JUST AS the House of Representatives rightly faced up to the unpleasant task of clearing its rolls in one way or another of members convicted in the Abscam trials, the Senate so far is moving with appropriate deliberate speed in judging the conduct of its sole convicted member, Harrison A. Williams (D-N.J.). The Senate Ethics Committee's action yesterday amounts to an internal version of an indictment -- based not on the legal questions that have been and still are before the courts, but on the question of whether the conduct of Mr. Williams has been consistent with a senator's sworn duty and responsibilities as set forth in the Standing Rules of the Senate.

The decisions of this committee -- and ultimately of the full Senate -- do not necessarily turn on whether a member's conviction is final or what any other congressional investigation may determine about the FBI's conduct in Abscam. The committee members' responsibility is to decide whether what their colleague has done calls for punishment and, if so, what the punishment should be. The range is from reprimand to expulsion.

As it stands, a jury has rejected the senator's version of events and concluded that he did try to exploit his office for personal gain. If the committee members reach a similar conclusion about the conduct of Mr. Williams -- as a member -- the behavior would constitute a violation of Senate rules and be ample cause for explusion.
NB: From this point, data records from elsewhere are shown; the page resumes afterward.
(* ===== verification/Ext4.v ===== *)
(** * Ext4: the ext4 reader, [uefi/ext4.c]

    Byte-granular reads over three kinds of device, mounting, inodes, the extent tree,
    directories, paths, reading a file and listing a directory.  [None] is behaviour C
    leaves undefined; an inner [None] (or the number 0 where the code returns one) is
    the failure the code reports.  The firmware protocols and the pool allocator are
    parameters. *)

From S2P Require Import Prelude Luks1 LuksVol.

Module Ext4.

Definition EXT4_SUPER_MAGIC : Z := 0xEF53.
Definition EXT4_SUPERBLOCK_OFFSET : Z := 1024.
Definition EXT4_ROOT_INO : Z := 2.
Definition EXT4_EXTENTS_FL : Z := 0x80000.
Definition EXT4_EXTENT_HEADER_MAGIC : Z := 0xF30A.
Definition EXT4_FT_DIR : Z := 2.
Definition EXT4_FEATURE_INCOMPAT_64BIT : Z := 0x80.

(** Byte offsets in the on-disk structures. *)

Definition SB_FIRST_DATA_BLOCK : Z := 20.
Definition SB_LOG_BLOCK_SIZE : Z := 24.
Definition SB_INODES_PER_GROUP : Z := 40.
Definition SB_MAGIC : Z := 56.
Definition SB_INODE_SIZE : Z := 88.
Definition SB_FEATURE_INCOMPAT : Z := 96.
Definition SB_DESC_SIZE : Z := 254.

Definition BGD_INODE_TABLE_LO : Z := 8.
Definition BGD_INODE_TABLE_HI : Z := 40.

Definition IN_SIZE_LO : Z := 4.
Definition IN_FLAGS : Z := 32.
Definition IN_BLOCK : Z := 40.
Definition IN_SIZE_HIGH : Z := 108.

Definition EH_MAGIC : Z := 0.
Definition EH_ENTRIES : Z := 2.
Definition EH_DEPTH : Z := 6.

Definition EX_BLOCK : Z := 0.
Definition EX_LEN : Z := 4.
Definition EX_START_HI : Z := 6.
Definition EX_START_LO : Z := 8.

Definition EI_BLOCK : Z := 0.
Definition EI_LEAF_LO : Z := 4.
Definition EI_LEAF_HI : Z := 8.

Definition DE_INODE : Z := 0.
Definition DE_REC_LEN : Z := 4.
Definition DE_NAME_LEN : Z := 6.
Definition DE_FILE_TYPE : Z := 7.
Definition DE_NAME : Z := 8.

(** Puts the numbers back, for arithmetic. *)
Ltac offsets :=
  unfold SB_FIRST_DATA_BLOCK, SB_LOG_BLOCK_SIZE, SB_INODES_PER_GROUP, SB_MAGIC, SB_INODE_SIZE, SB_FEATURE_INCOMPAT, SB_DESC_SIZE, BGD_INODE_TABLE_LO, BGD_INODE_TABLE_HI, IN_SIZE_LO, IN_FLAGS, IN_BLOCK, IN_SIZE_HIGH, EH_MAGIC, EH_ENTRIES, EH_DEPTH, EX_BLOCK, EX_LEN, EX_START_HI, EX_START_LO, EI_BLOCK, EI_LEAF_LO, EI_LEAF_HI, DE_INODE, DE_REC_LEN, DE_NAME_LEN, DE_FILE_TYPE, DE_NAME; try change (Z.to_nat 40) with 40%nat.

(** Bounds-checked field accessors. *)
Definition r16 (p : list Z) (off : Z) : option Z := le_val <$> sub p off 2.
Definition r32 (p : list Z) (off : Z) : option Z := le_val <$> sub p off 4.

(** [dio], [bio] with the sector size of the device, or a LUKS volume.  The scratch
    sector a LUKS read leaves in the volume is overwritten before the next read
    uses it, so the volume is not threaded through the reader. *)
Inductive backend := Dio | Bio (phys_blk_sz : Z) | Luks (lv : LuksVol.LuksVol).

Record Ext4Vol := {
  dev : backend; media_id : Z; block_size : Z; inodes_per_group : Z; inode_size : Z; first_data_block : Z;
  bgdt_off : Z; desc_size : Z; part_handle : option Z }.

Record Media := { MediaId : Z; MediaPresent : bool; LogicalPartition : bool; BlockSize : Z; LastBlock : Z }.

Section Reader.
(** [ReadDisk media off n], [ReadBlocks media lba n] give [n] bytes or an error;
    [luks_read] is the device below a LUKS volume. *)
Context (ReadDisk ReadBlocks : Z -> Z -> Z -> option (list Z)) (luks_read : Z -> Z -> option (list Z)).
Context (alloc : Z -> bool).

(** Whole sectors around the bytes wanted, then the part wanted. *)
Definition cut (byte_off byte_count first ssz : Z) (tmp : list Z) : option (option (list Z)) :=
  b ← sub tmp (byte_off - first * ssz) byte_count; Some (Some b).

Definition read_bytes (v : Ext4Vol) (byte_off byte_count : Z) : option (option (list Z)) :=
  match dev v with
  | Luks lv =>
    let first_sec := byte_off / 512 in
    let last_sec := u64 (byte_off + byte_count - 1) / 512 in
    let nsecs := u64 (last_sec - first_sec + 1) in
    if negb (alloc (u64 (nsecs * 512))) then Some None
    else
      r ← LuksVol.luks_vol_read luks_read lv first_sec (u32 nsecs);
      match fst r with
      | None => Some None
      | Some tmp => cut byte_off byte_count first_sec 512 tmp
      end
  | Dio => Some (ReadDisk (media_id v) byte_off byte_count)
  | Bio phys_blk_sz =>
    if phys_blk_sz =? 0 then None else
    let first_lba := byte_off / phys_blk_sz in
    let last_lba := u64 (byte_off + byte_count - 1) / phys_blk_sz in
    let lba_count := u64 (last_lba - first_lba + 1) in
    let total := u64 (lba_count * phys_blk_sz) in
    if negb (alloc total) then Some None
    else
      match ReadBlocks (media_id v) first_lba total with
      | None => Some None
      | Some tmp => cut byte_off byte_count first_lba phys_blk_sz tmp
      end
  end.

Definition blk_read (v : Ext4Vol) (blk_no : Z) : option (option (list Z)) :=
  read_bytes v (u64 (blk_no * block_size v)) (block_size v).

(** ** Mounting *)

(** The volume described by a superblock; the shift of a 32-bit 1024 is undefined
    from 32 on. *)
Definition parse_super (d : backend) (media : Z) (h : option Z) (sb : list Z) : option Ext4Vol :=
  log ← r32 sb SB_LOG_BLOCK_SIZE;
  ipg ← r32 sb SB_INODES_PER_GROUP;
  fdb ← r32 sb SB_FIRST_DATA_BLOCK;
  isz ← r16 sb SB_INODE_SIZE;
  f_incompat ← r32 sb SB_FEATURE_INCOMPAT;
  ds ← r16 sb SB_DESC_SIZE;
  if log >=? 32 then None else
  let bs := u32 (1024 << log) in
  Some {| dev := d; media_id := media; block_size := bs; inodes_per_group := ipg;
          inode_size := (if isz <? 128 then 128 else isz); first_data_block := fdb;
          bgdt_off := u64 (u32 (fdb + 1) * bs);
          desc_size := (if negb (f_incompat .& EXT4_FEATURE_INCOMPAT_64BIT =? 0) && (ds >=? 64) then 64 else 32);
          part_handle := h |}.

Definition sizeof_vol : Z := 72.

Definition mount_super (d : backend) (media : Z) (h : option Z) (sb : list Z) : option (option Ext4Vol) :=
  m ← r16 sb SB_MAGIC;
  if negb (m =? EXT4_SUPER_MAGIC) then Some None
  else if negb (alloc sizeof_vol) then Some None
  else v ← parse_super d media h sb; Some (Some v).

(** [bio] is the device's media, [None] when it has no Block I/O protocol. *)
Definition ext4_mount (h : Z) (bio : option Media) (has_dio : bool) : option (option Ext4Vol) :=
  match bio with
  | None => Some None
  | Some m =>
    if negb (MediaPresent m) || (BlockSize m =? 0) then Some None
    else if negb (LogicalPartition m) then Some None
    else if LastBlock m <? 2 then Some None
    else if BlockSize m =? 2048 then Some None
    else
      let d := if has_dio then Dio else Bio (BlockSize m) in
      let tmp := {| dev := d; media_id := MediaId m; block_size := BlockSize m; inodes_per_group := 0; inode_size := 0;
                    first_data_block := 0; bgdt_off := 0; desc_size := 0; part_handle := None |} in
      sb ← read_bytes tmp EXT4_SUPERBLOCK_OFFSET 1024;
      match sb with
      | None => Some None
      | Some sb => mount_super d (MediaId m) (Some h) sb
      end
  end.

Definition ext4_get_part_handle (vol : option Ext4Vol) : option Z := vol ≫= part_handle.

Definition ext4_mount_luks (lv : option LuksVol.LuksVol) : option (option Ext4Vol) :=
  match lv with
  | None => Some None
  | Some lv =>
    r ← LuksVol.luks_vol_read luks_read lv 0 3;
    match fst r with
    | None => Some None
    | Some sb_buf => mount_super (Luks lv) 0 None (drop 1024 sb_buf)
    end
  end.

(** ** Inodes *)

Definition inode_read (v : Ext4Vol) (ino : Z) : option (option (list Z)) :=
  if ino =? 0 then Some None
  else if inodes_per_group v =? 0 then None
  else
    let grp := u32 (ino - 1) / inodes_per_group v in
    let local := u32 (ino - 1) mod inodes_per_group v in
    r ← read_bytes v (u64 (bgdt_off v + grp * desc_size v)) (desc_size v);
    match r with
    | None => Some None
    | Some bgd =>
      it_lo ← r32 bgd BGD_INODE_TABLE_LO;
      it_hi ← (if desc_size v >=? 64 then r32 bgd BGD_INODE_TABLE_HI else Some 0);
      let it := it_lo .| (it_hi << 32) in
      read_bytes v (u64 (it * block_size v + local * inode_size v)) (inode_size v)
    end.

(** ** The extent tree *)

(** [n] index entries left from [ei] on; [best] is the last one not past [lblock]. *)
Fixpoint best_index (n : nat) (eh : list Z) (i : Z) (lblock : Z) (best : option Z) : option (option Z) :=
  match n with
  | O => Some best
  | S n' =>
    b ← r32 eh (12 + i * 12 + EI_BLOCK);
    if b >? lblock then Some best else best_index n' eh (i + 1) lblock (Some i)
  end.

Fixpoint leaf_scan (n : nat) (eh : list Z) (i : Z) (lblock : Z) : option Z :=
  match n with
  | O => Some 0
  | S n' =>
    ee_blk ← r32 eh (12 + i * 12 + EX_BLOCK);
    ee_len ← r16 eh (12 + i * 12 + EX_LEN);
    if (lblock >=? ee_blk) && (lblock <? u32 (ee_blk + ee_len)) then
      lo ← r32 eh (12 + i * 12 + EX_START_LO);
      hi ← r16 eh (12 + i * 12 + EX_START_HI);
      Some (u64 ((lo .| (hi << 32)) + u32 (lblock - ee_blk)))
    else leaf_scan n' eh (i + 1) lblock
  end.

Definition extent_phys (v : Ext4Vol) (eh : list Z) (lblock : Z) : option Z :=
  m ← r16 eh EH_MAGIC;
  if negb (m =? EXT4_EXTENT_HEADER_MAGIC) then Some 0 else
  entries ← r16 eh EH_ENTRIES;
  depth ← r16 eh EH_DEPTH;
  if depth >? 0 then
    best ← best_index (Z.to_nat entries) eh 0 lblock None;
    match best with
    | None => Some 0
    | Some i =>
      lo ← r32 eh (12 + i * 12 + EI_LEAF_LO);
      hi ← r16 eh (12 + i * 12 + EI_LEAF_HI);
      r ← blk_read v (lo .| (hi << 32));
      match r with
      | None => Some 0
      | Some leaf =>
        m ← r16 leaf EH_MAGIC;
        if negb (m =? EXT4_EXTENT_HEADER_MAGIC) then Some 0 else
        entries ← r16 leaf EH_ENTRIES;
        leaf_scan (Z.to_nat entries) leaf 0 lblock
      end
    end
  else leaf_scan (Z.to_nat entries) eh 0 lblock.

(** The physical block of a logical block, 0 for a hole. *)
Definition phys_of (v : Ext4Vol) (inode : list Z) (lblock : Z) : option Z :=
  flags ← r32 inode IN_FLAGS;
  if negb (flags .& EXT4_EXTENTS_FL =? 0) then extent_phys v (drop (Z.to_nat IN_BLOCK) inode) lblock
  else if lblock <? 12 then r32 (drop (Z.to_nat IN_BLOCK) inode) (lblock * 4) else Some 0.

Definition read_lblock (v : Ext4Vol) (inode : list Z) (lblock : Z) : option (option (list Z)) :=
  phys ← phys_of v inode lblock;
  if phys =? 0 then Some (Some (repeat 0 (Z.to_nat (block_size v)))) else blk_read v phys.

(** ** Directories *)

(** [dname[i] != name[i]], from the position [pos] of [dname] on.  [buf] is the block
    alone: where a name of a corrupt record runs past it, the code goes on in the
    other half of its buffer and the model gives [None]. *)
Fixpoint name_at (buf : list Z) (pos : Z) (name : list Z) : option bool :=
  match name with
  | [] => Some true
  | c :: name' => d ← getb buf pos; if negb (d =? c) then Some false else name_at buf (pos + 1) name'
  end.

(** Blocks of a file or directory of [size] bytes. *)
Definition nblk (v : Ext4Vol) (size : Z) : option Z :=
  if block_size v =? 0 then None else Some (u32 (size + block_size v - 1) / block_size v).

Definition block_limit (v : Ext4Vol) (size n blk : Z) : Z :=
  if (blk + 1 =? n) && negb (size mod block_size v =? 0) then size mod block_size v else block_size v.

Fixpoint lookup_block (fuel : nat) (dir_buf : list Z) (limit pos : Z) (name : list Z) : option Z :=
  if pos + 8 <=? limit then
    match fuel with
    | O => None
    | S fuel' =>
      ino2 ← r32 dir_buf (pos + DE_INODE);
      reclen ← r16 dir_buf (pos + DE_REC_LEN);
      nl ← getb dir_buf (pos + DE_NAME_LEN);
      if reclen =? 0 then Some 0 else
      same ← (if negb (ino2 =? 0) && (nl =? u8 (zlen name)) then name_at dir_buf (pos + DE_NAME) name else Some false);
      if (same : bool) then Some ino2 else lookup_block fuel' dir_buf limit (pos + reclen) name
    end
  else Some 0.

Fixpoint lookup_blocks (v : Ext4Vol) (inode : list Z) (size n : Z) (blks : list Z) (name : list Z) : option Z :=
  match blks with
  | [] => Some 0
  | blk :: blks' =>
    r ← read_lblock v inode blk;
    match r with
    | None => Some 0
    | Some dir_buf =>
      let limit := block_limit v size n blk in
      ino ← lookup_block (Z.to_nat limit) dir_buf limit 0 name;
      if ino =? 0 then lookup_blocks v inode size n blks' name else Some ino
    end
  end.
Given the fact that the committee's staff has been reviewing evidence in the case for months, appropriately cautious consideration should not take all that long. It is awkward enough already for the Senate to be keeping in its number a member convicted of serious crime; and if that finding is coupled with one that the senator abused his office in the process, any punishment short of expulsion would require extraordinary justification.